The distress of Labour cannot be explained by the popularity of the Government. The Nice referendum outcome was, in part, an indication of widespread alienation from the Government and established parties. Indeed, the success of the left-wing Independent candidates in South Tipperary shows that there is a constituency for radical left-wing politics. So why is Labour doing so badly?

A perusal of the speeches of Ruairi Quinn on the Labour Party website offers a clue. Ruairi Quinn is bland to a point beyond banality. He does say something worth reading or hearing now and again, but to get there one has to wade through mounds of blather, windbaggery and intellectual self-importance. He does talk about the unfairness of Irish society, about the levels of poverty and inequality, but the blather removes any passion from what he is saying and ends up unconvincing.
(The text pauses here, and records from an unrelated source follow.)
Lemma rev2_init_errors (state : Rev2.hp_wmi_sensors) (w w' : world) (e : Z) :
  Rev2.hp_wmi_sensors_init state w = (Err e, w') ->
  e = - ENODATA \/ e = - EINVAL \/ e = - ENOMEM \/
  (e = hwmon_register w' /\ e < 0).
Proof.
  unfold Rev2.hp_wmi_sensors_init. intros H.
  destruct (Rev2.discover _ _ _ w) as [[[n d]|e1|] w1] eqn:Hd;
    [| | discriminate H].
  2:{ injection H as <- <-.
      destruct (rev2_discover_errors _ _ _ _ _ _ Hd); auto. }
  destruct (Z.of_nat n =? 0); [injection H as <- _; auto|].
  destruct (List.length (Rev2.active_info d) =? 0)%nat; [discriminate H|].
  destruct (alloc (mem w1)) as [ok h1].
  destruct (negb ok); [injection H as <- _; auto|].
  destruct (alloc h1) as [ok2 h2].
  destruct (negb ok2); [injection H as <- _; auto|].
  destruct (Rev2.alloc_channels _ _ _ h2) as [[map|e1|] h3] eqn:Ha;
    [| | discriminate H].
  2:{ injection H as <- _.
      rewrite (rev2_alloc_channels_errors _ _ _ _ _ _ Ha). auto. }
  destruct (Rev2.fill_info_map _ _ _ _ map) as [map2|e1|] eqn:Hf;
    [| | discriminate H].
  2:{ exfalso. exact (rev2_fill_info_map_no_error _ _ _ _ _ _ Hf). }
  destruct (hwmon_register (set_mem w1 h3) <? 0) eqn:Eh; [|discriminate H].
  injection H as <- <-. apply Z.ltb_lt in Eh. right. right. right.
  split; [reflexivity | exact Eh].
Qed.

(** X22. Probing always returns, a state or an error.  The first revision
    returns [-ENODEV] when one of the two WMI GUIDs is absent, and then
    nothing was queried or allocated; otherwise, and in the second
    revision, the error is one of [-ENODATA], [-EINVAL], [-ENOMEM] or the
    negative result of the hwmon registration.  When the firmware has no
    instance 0, initialisation fails with [-ENODATA] after that single
    query. *)
Theorem probe_error_codes :
  (forall g1 g2 w,
     fst (Rev1.hp_wmi_sensors_probe g1 g2 w) <> Undefined /\
     (g1 && g2 = false ->
      Rev1.hp_wmi_sensors_probe g1 g2 w = (Err (- ENODEV), w)) /\
     (forall e w',
        Rev1.hp_wmi_sensors_probe g1 g2 w = (Err e, w') ->
        (e = - ENODEV /\ g1 && g2 = false) \/
        (g1 && g2 = true /\
         (e = - ENODATA \/ e = - EINVAL \/ e = - ENOMEM \/
          (e = hwmon_register w' /\ e < 0))))) /\
  (forall w,
     fst (Rev2.hp_wmi_sensors_probe w) <> Undefined /\
     (forall e w',
        Rev2.hp_wmi_sensors_probe w = (Err e, w') ->
        e = - ENODATA \/ e = - EINVAL \/ e = - ENOMEM \/
        (e = hwmon_register w' /\ e < 0))) /\
  (forall w,
     firmware w 0 = None ->
     Rev1.hp_wmi_sensors_init Rev1.zero_state w = (Err (- ENODATA), queried w 0) /\
     Rev2.hp_wmi_sensors_init Rev2.zero_state w = (Err (- ENODATA), queried w 0)).
Proof.
  split; [|split].
  - intros g1 g2 w. unfold Rev1.hp_wmi_sensors_probe.
    destruct g1, g2; cbn [negb orb andb];
      try (split; [discriminate|]; split; [reflexivity|];
           intros e w' H; injection H as <- _; left; split; reflexivity).
    destruct (alloc (mem w)) as [ok h]. destruct ok; cbn [negb].
    + split; [apply rev1_init_defined|]. split; [discriminate|].
      intros e w' H. right. split; [reflexivity|].
      exact (rev1_init_errors _ _ _ _ H).
    + split; [discriminate|]. split; [discriminate|].
      intros e w' H. injection H as <- _. right. split; [reflexivity|]. auto.
  - intros w. unfold Rev2.hp_wmi_sensors_probe.
    destruct (alloc (mem w)) as [ok h]. destruct ok; cbn [negb].
    + split; [apply rev2_init_defined|].
      intros e w' H. exact (rev2_init_errors _ _ _ _ H).
    + split; [discriminate|]. intros e w' H. injection H as <- _. auto.
  - intros w Hfw. split.
    + unfold Rev1.hp_wmi_sensors_init. cbn [Rev1.discover HP_WMI_MAX_INSTANCES].
      cbn [Nat.ltb Nat.leb]. unfold hp_wmi_get_wobj. cbn [Z.of_nat].
      rewrite Hfw. reflexivity.
    + unfold Rev2.hp_wmi_sensors_init. cbn [Rev2.discover HP_WMI_MAX_INSTANCES].
      cbn [Nat.ltb Nat.leb]. unfold hp_wmi_get_wobj. cbn [Z.of_nat].
      rewrite Hfw. reflexivity.
Qed.

(** * Freshness and discovery, end to end *)

(** ** Freshness of the cache *)

Lemma update_validated_returns
    (prep : string -> string)
    (dup : string -> Z -> heap -> option string * heap)
    (ns : hp_wmi_numeric_sensor) (wobj : acpi_object) (h : heap) (s : string) :
  check_wobj wobj = Ok (possible_states_count ns) ->
  current_state ns = Some s ->
  exists ns' h',
    update_numeric_sensor_from_wobj prep dup ns wobj h = (Ok ns', h').
Proof.
  intros Hcheck Hcur.
  destruct (check_wobj_ok_shape _ _ Hcheck)
    as (head & states & tail & -> & Hhead & Hs & Hne & Htail & Hcount & Hlen).
  destruct (update_reads_validated_record prep dup ns head states tail h s
              Hhead Hs Hne Htail Hlen Hcount Hcur)
    as (ns' & h' & _ & _ & _ & Hup & _).
  exists ns', h'. exact Hup.
Qed.

Lemma rev1_update_info_refresh (HZ : Z) (w : world) (info : Rev1.hp_wmi_info)
    (wobj : acpi_object) (s : string) :
  0 < HZ < 2 ^ 62 ->
  is_ulong (jiffies w) -> is_ulong (Rev1.last_updated info) ->
  HZ < elapsed (jiffies w) (Rev1.last_updated info) <= HZ + 2 ^ 63 ->
  firmware w (Rev1.instance info) = Some wobj ->
  check_wobj wobj = Ok (possible_states_count (Rev1.nsensor info)) ->
  current_state (Rev1.nsensor info) = Some s ->
  exists info' w',
    Rev1.hp_wmi_update_info HZ w info = (Ok (0, info'), w') /\
    queries w' = Rev1.instance info :: queries w /\
    Rev1.last_updated info' = jiffies w.
Proof.
  intros HHZ Hj Hl He Hfw Hcheck Hcur.
  destruct (update_validated_returns (fun s => s) Rev1.hp_wmi_strdup
              (Rev1.nsensor info) wobj (mem w) s Hcheck Hcur) as (ns' & h' & Hup).
  unfold Rev1.hp_wmi_update_info.
  rewrite (proj2 (time_after_elapsed HZ _ _ HHZ Hj Hl) He).
  unfold hp_wmi_get_wobj. rewrite Hfw.
  unfold Rev1.update_numeric_sensor_from_wobj. cbn [mem]. rewrite Hup.
  eexists _, _. split; [reflexivity|]. split; [reflexivity|].
  unfold Rev1.interpret_info. destruct (negb _); reflexivity.
Qed.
There is also the problem, of course, of his record as Minister for Finance, from late 1994 to 1997, when the three budgets he introduced all favoured the rich more than the poor. And, while the data revealed by the ESRI on Monday showed levels of poverty deepening among those with half the average income in the period 1994 to 1998, it relates primarily to the period during which he was the person with the power to do most about it. Given that record, what credibility could Ruairi Quinn have as the leader of a campaign for a fairer society?

More depressing still is the apparent lack of anxiety within the Labour Party about all this. The Democratic Left element seems so intent on proving its loyalty that it feels silenced on the leadership question and on the general strategy of the party. But are those who need a vibrant and credible left-wing party to guarantee them fairness and equity required to wait until these delicacies abate?